通常のWeb ページは、閲覧者のPC 環境にあるフォントだけしか表示できない。そのため、システム搭載の書体で表現されていることがほとんどである。Webページによっては、見出し部分に文字を画像化して貼り付けている。このような画像文字を多用したWebページは、更新も手間がかかり、SEO やアクセシビリティの面で不利となる。また、スマホなどの小サイズ画面ではリフローもされず、拡大表示すると文字のジャギーが目立ってしまう。
Web フォントとは、Web 制作者がフォント名を指定することで、フォントをダウンロードして閲覧者のWeb ブラウザーに表示する仕組みである。テキストデータなので、更新も容易でSEO やアクセシビリティの面でも有利である。小サイズ画面でもリフローされるため、最適表示される。使用方法は、契約したフォントサービスのサーバーURL と書体名をHTML ファイル内に記述するだけである。

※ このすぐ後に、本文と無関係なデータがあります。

(* ===== verification/Contracts.v ===== *)
(** The messages between the backend and the slicer worker
    (packages/slicer-contracts/src/contracts.ts): the schemas of jobs and of
    results, the identities that they carry, and the binding of a result to its
    job.  A name that is a number, a text or an object of the code is one here,
    as a [value] when a schema checks it. *)
From S2P Require Import Prelude Text Language Primitives Digest Keys Values Json Hash Zod Plates Patterns.

Module Contracts.
Import Patterns.

Definition SLICING_CONTRACT_VERSION : Z := 2.
Definition SLICING_MESSAGE_MAX_BYTES : Z := 64 * 1024.
Definition MAX_BODY_COUNT : Z := 256.
Definition MAX_FINDING_COUNT : Z := 256.
Definition MAX_PLATE_COUNT : Z := 36.
Definition MAX_QUANTITY : Z := 100000.
Definition MAX_SIGNED_BIGINT : Z := 9223372036854775807.

(** ** Basic schemas *)

Section Contracts.
Context {Z_ : Zod} {numbers : NumberText}.

(** What a check reads of a value that its schema has accepted. *)
Definition text (v : value) : jstr := match v with Str s => s | _ => [] end.
Definition integer (v : value) : Z := match v with Integral z => z | _ => 0 end.
Definition on_text (f : jstr → bool) (v : value) : bool := match v with Str s => f s | _ => false end.
Definition on_integer (f : Z → bool) (v : value) : bool := match v with Integral z => f z | _ => false end.

(** [BigInt(v)], of a text that the pattern of integers accepts. *)
Definition bigint (v : value) : Z := default 0 (BigInt_of_string (text v)).

Definition UuidSchema : schema := check z_string (on_text LOWERCASE_UUID_PATTERN).
Definition Sha256Schema : schema := check z_string (on_text SHA256_PATTERN).

Definition NonnegativeInt64StringSchema : schema :=
  check (check z_string (on_text INT64_PATTERN)) (λ v, bigint v <=? MAX_SIGNED_BIGINT).
Definition PositiveInt64StringSchema : schema := check NonnegativeInt64StringSchema (λ v, v !== lit "0").

Definition PRODUCTION_ARTIFACT_FORMATS : list jstr :=
  js <$> ["gcode_3mf"%string; "bgcode"%string; "gcode"%string].
Definition ProductionArtifactFormatSchema : schema := z_enum PRODUCTION_ARTIFACT_FORMATS.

海外では、Google Web Fonts やモノタイプが運営しているFonts.com、アドビが買収したTypeKitなどWeb フォントサービスが多数あり、Web フォントが当たり前のように使われている。フォーチュン誌のランキング企業では、90% 以上のWeb サイトでWeb フォントが使用されている。

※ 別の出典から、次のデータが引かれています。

(** The requests: answered in time, too late, or not yet. *)
Lemma sla_accounts all generatedAt c :
  let sla := assistedSlaMetrics all generatedAt c in
  respondedOnTime sla + respondedLate sla = responded sla ∧ declinedOnTime sla + declinedLate sla = declined sla
  ∧ declined sla ≤ responded sla ∧ responded sla + pendingOverdue sla ≤ requests sla
  ∧ responseRate sla = ratio (respondedOnTime sla) (requests sla).
Proof.
  cbv zeta. unfold assistedSlaMetrics. cbv zeta.
  cbn [requests responded respondedOnTime respondedLate declined declinedOnTime declinedLate pendingOverdue responseRate].
  set (assisted := select _ all). clearbody assisted.
  assert (∀ l : list AssistedRequest, Forall (λ r, is_some (responseAt r) = true) l → count_if respondedBy l + count_if respondedAfter l = zlength l) as Hboth.
  { intros l Hl. rewrite !count_if_sum, <-sum_by_add, zlength_sum. apply sum_by_ext. intros r Hr.
    rewrite Forall_forall in Hl. specialize (Hl r Hr). unfold respondedBy, respondedAfter. destruct (responseAt r) as [t|]; [|done].
    destruct (Z.leb_spec t (slaDueAt r)), (Z.ltb_spec (slaDueAt r) t); cbn; lia. }
  assert (Forall (λ r, is_some (responseAt r) = true) (select (λ r, is_some (responseAt r)) assisted)) as Hanswered.
  { apply Forall_forall. intros r [Hr _]%elem_of_select. done. }
  split_and!; [by apply Hboth| |apply count_if_le| |done].
  - apply Hboth. apply Forall_forall. intros r [_ Hr]%elem_of_select. rewrite Forall_forall in Hanswered. by apply Hanswered.
  - fold (count_if (λ r, is_some (responseAt r)) assisted). rewrite !count_if_sum, <-sum_by_add, zlength_sum. apply sum_by_le.
    intros r _. destruct (responseAt r); cbn; [lia|]. by destruct (_ <? _).
Qed.

(** A job that was cancelled in production and has no other outcome is in none of
    the classes of the report. *)
Definition cancelledLate (job : OperationalJob) : bool :=
  cancelledStatus job && is_None (qcApprovedAt job) && is_None (failedAt job) && is_None (qcRejectedAt job)
  && (is_some (printingAt job) || is_some (printedAt job)).

Lemma yield_accounts jobs :
  let y := firstPassYield jobs in
  firstQcPasses y + originalTerminalFailures y + pending y + cancelledBeforeProduction y
  + count_if cancelledLate (original jobs) = zlength (original jobs).
Proof.
  cbv zeta. unfold firstPassYield. cbv zeta. cbn [firstQcPasses originalTerminalFailures pending cancelledBeforeProduction].
  rewrite <-(count_classes [firstPass; terminalFailure; pendingJob; cancelledEarly; cancelledLate] (original jobs)).
  - autorewrite with taven. lia.
  - intros job _. autorewrite with taven. unfold firstPass, terminalFailure, pendingJob, cancelledEarly, cancelledLate, is_some.
    destruct (qcApprovedAt job), (failedAt job), (qcRejectedAt job), (printingAt job), (printedAt job), (cancelledStatus job); done.
Qed.

Lemma orders_account orders cur :
  knownOrders (marginReport orders cur) + provisionalOrders (marginReport orders cur) = confirmedOrders (ordersReport orders cur)
  ∧ completeOrders (marginReport orders cur) + incompleteOrders (marginReport orders cur) = confirmedOrders (ordersReport orders cur)
  ∧ sum_by (acceptedGrossBands (ordersReport orders cur)) BANDS = confirmedOrders (ordersReport orders cur).
Proof.
  unfold marginReport, ordersReport. cbv zeta. cbn [knownOrders provisionalOrders completeOrders incompleteOrders confirmedOrders acceptedGrossBands].
  assert (∀ {A} (f g : A → bool) l, (∀ x, g x = negb (f x)) → count_if f l + count_if g l = zlength l) as Hboth.
  { intros A f g l Hg. rewrite !count_if_sum, <-sum_by_add, zlength_sum. apply sum_by_ext. intros x _. rewrite Hg. by destruct (f x). }
  split_and!.
  - rewrite (Hboth _ is_some is_None) by (by intros []). unfold zlength. by rewrite length_fmap.
  - by rewrite (Hboth _ (λ order, hasExplicitMarginCoverage order cur)).
  - rewrite priceBands_total. unfold zlength. by rewrite length_fmap.
Qed.

(** What the queries promise: only the uses of the files that are asked for. *)
Class StoreLaws `{MetricsStore} : Prop :=
  useRows_asked ids use : use ∈ useRows ids → use_modelFileId use ∈ ids.

(** *** What a report counts, independently of how *)

(** [n] elements of a list have a property. *)
Inductive counts {A} (P : A → Prop) : list A → Z → Prop :=
| counts_nil : counts P [] 0
| counts_in x l n : P x → counts P l n → counts P (x :: l) (n + 1)
| counts_out x l n : ¬ P x → counts P l n → counts P (x :: l) n.

Lemma counts_count_if {A} (P : A → Prop) (f : A → bool) l : (∀ x, f x = true ↔ P x) → counts P l (count_if f l).
Proof.
  intros HP. rewrite count_if_sum. induction l as [|x l IH]; [rewrite sum_by_nil; constructor|].
  rewrite sum_by_cons. specialize (HP x). destruct (f x); cbn [one_if].
  - rewrite Z.add_comm. apply counts_in; [by apply HP|done].
  - rewrite Z.add_0_l. apply counts_out; [by intros Hx%HP|done].
Qed.

(** The channel that an attribution names, when it is one of the five, and
    [unknown] otherwise; and whether it is the one that is asked for. *)
Definition names_channel (v : value) (c : jstr) : Prop :=
  (∃ a l, v = RecordV a l) ∧ v ?. "channel" = Str c
  ∧ c ∈ js <$> ["direct"%string; "organic"%string; "paid"%string; "referral"%string; "unknown"%string].

Definition in_channel (v : value) (c : option jstr) : Prop :=
  ∀ name, c = Some name → names_channel v name ∨ name = js "unknown" ∧ ∀ other, ¬ names_channel v other.

Lemma names_channel_spec v c : names_channel v c → attributionChannel v = c.
Proof.
  intros ((a & l & ->) & Hc & Hin). unfold attributionChannel. rewrite Hc. by rewrite (proj2 (includes_spec CHANNELS c) Hin).
Qed.

Lemma attributionChannel_unknown v : (∀ other, ¬ names_channel v other) → attributionChannel v = js "unknown".
Proof.
  intros Hno. unfold attributionChannel. destruct v as [| | | | | | | | | | |a l|]; try done.
  destruct ((RecordV a l) ?. "channel") as [| | | | | | | |c| | | |] eqn:E; try done.
  destruct (includes CHANNELS c) eqn:Hi; [|done]. exfalso. apply (Hno c). split; [by eexists _, _|]. split; [done|].
  by apply includes_spec.
Qed.

Lemma names_channel_dec v : names_channel v (attributionChannel v) ∨ ∀ other, ¬ names_channel v other.
Proof.
  unfold attributionChannel. destruct v as [| | | | | | | | | | |a l|]; try (right; by intros ? ((? & ? & ?) & _)).
  destruct ((RecordV a l) ?. "channel") as [| | | | | | | |c| | | |] eqn:E; try (right; intros ? (_ & Hc & _); congruence).
  destruct (includes CHANNELS c) eqn:Hi.
  - left. split; [by eexists _, _|]. split; [done|]. by apply includes_spec.
  - right. intros other (_ & Hc & Ho). rewrite E in Hc. injection Hc as ->.
    rewrite (proj2 (includes_spec CHANNELS other) Ho) in Hi. done.
Qed.

Lemma matchesChannel_spec v c : matchesChannel (attributionChannel v) c = true ↔ in_channel v c.
Proof.
  unfold matchesChannel, in_channel. destruct c as [c|]; [|split; [by intros _ ? [=]|done]]. rewrite str_eqb_spec. split.
  - intros <- name [= <-]. destruct (names_channel_dec v) as [Hn|Hn]; [by left|right]. split; [|done]. by apply attributionChannel_unknown.
  - intros H. destruct (H c eq_refl) as [Hn|[-> Hn]]; [by apply names_channel_spec|by apply attributionChannel_unknown].
Qed.

(** **** Uploaded files *)

(** A confirmed upload of a file is among the events. *)
Definition uploaded (events : list Event) (id : jstr) : Prop :=
  ∃ event a l, event ∈ events ∧ eventType event = js "upload.confirmed" ∧ payload event = RecordV a l
    ∧ (payload event) ?. "modelFileId" = Str id.

Section Files.
Context (events : list Event) (uses : list AutomaticUse) (handoffs : list AutomaticHandoff) (c : option jstr).

Definition file_used (id : jstr) : Prop :=
  ∃ use, use ∈ uses ∧ in_channel (default Undefined (use_origin use)) c ∧ use_modelFileId use = id.
Definition file_ordered (id : jstr) : Prop :=
  ∃ use, use ∈ uses ∧ in_channel (default Undefined (use_origin use)) c ∧ use_modelFileId use = id
    ∧ use_confirmedAt use ≠ None ∧ acceptedOrderPriceBindingId use ≠ None ∧ id ∈ sourceModelFileIds use.
Definition file_handed (id : jstr) : Prop :=
  uploaded events id ∧ ∃ handoff, handoff ∈ handoffs ∧ in_channel (handoff_attribution handoff) c ∧ id ∈ handoff_modelFileIds handoff.

(** The files that are observed, which are all of them unless a channel is asked
    for, divide into those that were ordered, those whose use is open, those that
    were handed over, and those of which nothing else is known; the figures are
    their numbers. *)
Definition files_accounted (a : AutomationMetrics) : Prop :=
  ∃ ordered open handed silent,
    NoDup (ordered ++ open ++ handed ++ silent)
    ∧ (∀ id, id ∈ ordered ++ open ++ handed ++ silent ↔ uploaded events id ∧ (c = None ∨ file_used id ∨ file_handed id))
    ∧ (∀ id, id ∈ ordered ↔ file_ordered id)
    ∧ (∀ id, id ∈ open ↔ file_used id ∧ ¬ file_ordered id ∧ ¬ file_handed id)
    ∧ (∀ id, id ∈ handed ↔ file_handed id ∧ ¬ file_ordered id)
    ∧ successfulAutomaticUses a = zlength ordered ∧ unresolvedOrPending a = zlength open
    ∧ blockedOrHandoff a = zlength handed ∧ evidenceUnavailable a = zlength silent
    ∧ confirmedModelFiles a = zlength (ordered ++ open ++ handed ++ silent).

Lemma jsonString_spec v field s : jsonString v field = Some s ↔ (∃ a l, v = RecordV a l) ∧ v ?. field = Str s.
Proof.
  unfold jsonString. split.
  - destruct v as [| | | | | | | | | | |a l|]; try done. destruct (_ ?. field); try done. intros [= ->]. split; [by eexists _, _|done].
  - by intros [(a & l & ->) ->].
Qed.

Lemma uploadedFiles_spec id : id ∈ uploadedFiles events ↔ uploaded events id.
Proof.
  unfold uploadedFiles, set_of, present, uploaded. rewrite elem_of_list_to_set, list_elem_of_omap.
  setoid_rewrite list_elem_of_fmap. setoid_rewrite elem_of_select. setoid_rewrite str_eqb_spec. split.
  - intros (o & (event & -> & He & Hin) & Hid). apply jsonString_spec in Hid as [(a & l & Hv) Hid]. by exists event, a, l.
  - intros (event & a & l & Hin & He & Hv & Hid). exists (Some id). split; [|done]. exists event. split; [|done].
    symmetry. apply jsonString_spec. eauto.
Qed.

Lemma usedFiles_spec id : id ∈ usedFiles uses c ↔ file_used id.
Proof.
  unfold usedFiles, set_of, eligibleUses, file_used, useChannel. rewrite elem_of_list_to_set, list_elem_of_fmap.
  setoid_rewrite elem_of_select. setoid_rewrite matchesChannel_spec. naive_solver.
Qed.

Lemma successfulFiles_spec id : id ∈ successfulFiles uses c ↔ file_ordered id.
Proof.
  unfold successfulFiles, set_of, eligibleUses, file_ordered, useChannel, successfulUse. rewrite elem_of_list_to_set, list_elem_of_fmap.
  setoid_rewrite elem_of_select. setoid_rewrite elem_of_select. setoid_rewrite matchesChannel_spec.
  setoid_rewrite andb_true_iff. setoid_rewrite andb_true_iff. setoid_rewrite includes_spec. setoid_rewrite is_some_spec. naive_solver.
Qed.

Lemma handoffFiles_spec id : id ∈ handoffFiles handoffs (uploadedFiles events) c ↔ file_handed id.
Proof.
  unfold handoffFiles, set_of, file_handed. rewrite elem_of_list_to_set, elem_of_select, bool_decide_eq_true, uploadedFiles_spec, list_elem_of_bind.
  setoid_rewrite elem_of_select. setoid_rewrite matchesChannel_spec. naive_solver.
Qed.

Lemma zlength_elements (s : gset jstr) : zlength (base.elements s) = set_size s.
Proof. done. Qed.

日本でも2011 年からWeb フォントサービスが始まった。ソフトバンク・テクノロジーのFONTPLUSは主要フォントメーカーの700 書体が利用できる。モリサワのTypeSquareは、パスポートのフォントを使用することができる。
表示速度の大幅改善と導入事例
日本語フォントは文字数が多く、画数も多い。明朝体なら1 書体で9MB となることもある。当初はダウンロードに時間がかかり、実用レベルのレスポンスではなかった。FONTPLUS は、2013 年実際に使用している文字(サブセット)だけをダウンロードするダイナミックサブセッティング方式により、大幅な速度改善を実現した。例えばある2699 文字の文書では、ユニークな文字数は449 文字であり、90KB にすぎない。現時点ではWeb フォントを使用しているかどうか、速度Webフォントを使用した自治体のホームページ では見分けがつかないレベルとなっている。

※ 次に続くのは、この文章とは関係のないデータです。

(* ===== verification/_CoqProject ===== *)
-Q . S2P
Prelude.v
State.v
Spinlock.v
Strings.v
Printf.v
Memory.v
Bytes.v
Ring.v
Kalloc.v
Vm.v
PageTable.v
UserMem.v
UserSpace.v
UserCopy.v
UserAlloc.v
UserFree.v
Proc.v
Sched.v
Deadlock.v
Sleeplock.v
Quiet.v
Bio.v
Cache.v
Log.v
LogSpec.v
Crash.v
Txn.v
Reserve.v
Uio.v
Fs.v
Bitmap.v
FileData.v
FileWrite.v
Writei.v
Icache.v
Namei.v
Devices.v
Tty.v
Virtio.v
Pipe.v
Peterson.v
PipeSpec.v
File.v
Process.v
Exec.v
Sysproc.v
UserView.v
Sysfile.v
Trap.v
TrapSpec.v
Asm.v
AsmSpec.v
Kvm.v
Boot.v
Ulib.v
Uprintf.v
Filters.v
Grind.v
Grep.v
Umalloc.v
Malloc.v
Mkfs.v
MkfsFile.v
MkfsSpec.v
MkfsMain.v
MkfsTree.v
Ls.v
Shell.v
ShellSpec.v
ShellPrint.v
Runcmd.v
RuncmdSpec.v
ShellRun.v
Witnesses.v
VmWitnesses.v
FsWitnesses.v
StoreWitnesses.v
MkfsWitnesses.v
IoWitnesses.v
KvmWitnesses.v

小田原市の公式サイトで、FONTPLUS のWeb フォントが採用されている。画像文字をほとんど使用していないため、視覚障がい者のためのハイコントラストモード切換えを利用できる。また、Google 翻訳が利用できるため、多言語にも対応しているなど、デザイン性とアクセシビリティを両立している。その他、大手芸能プロダクション、広告代理店、映画会社、芸術大学、アパレルやホテル業界などで利用されている。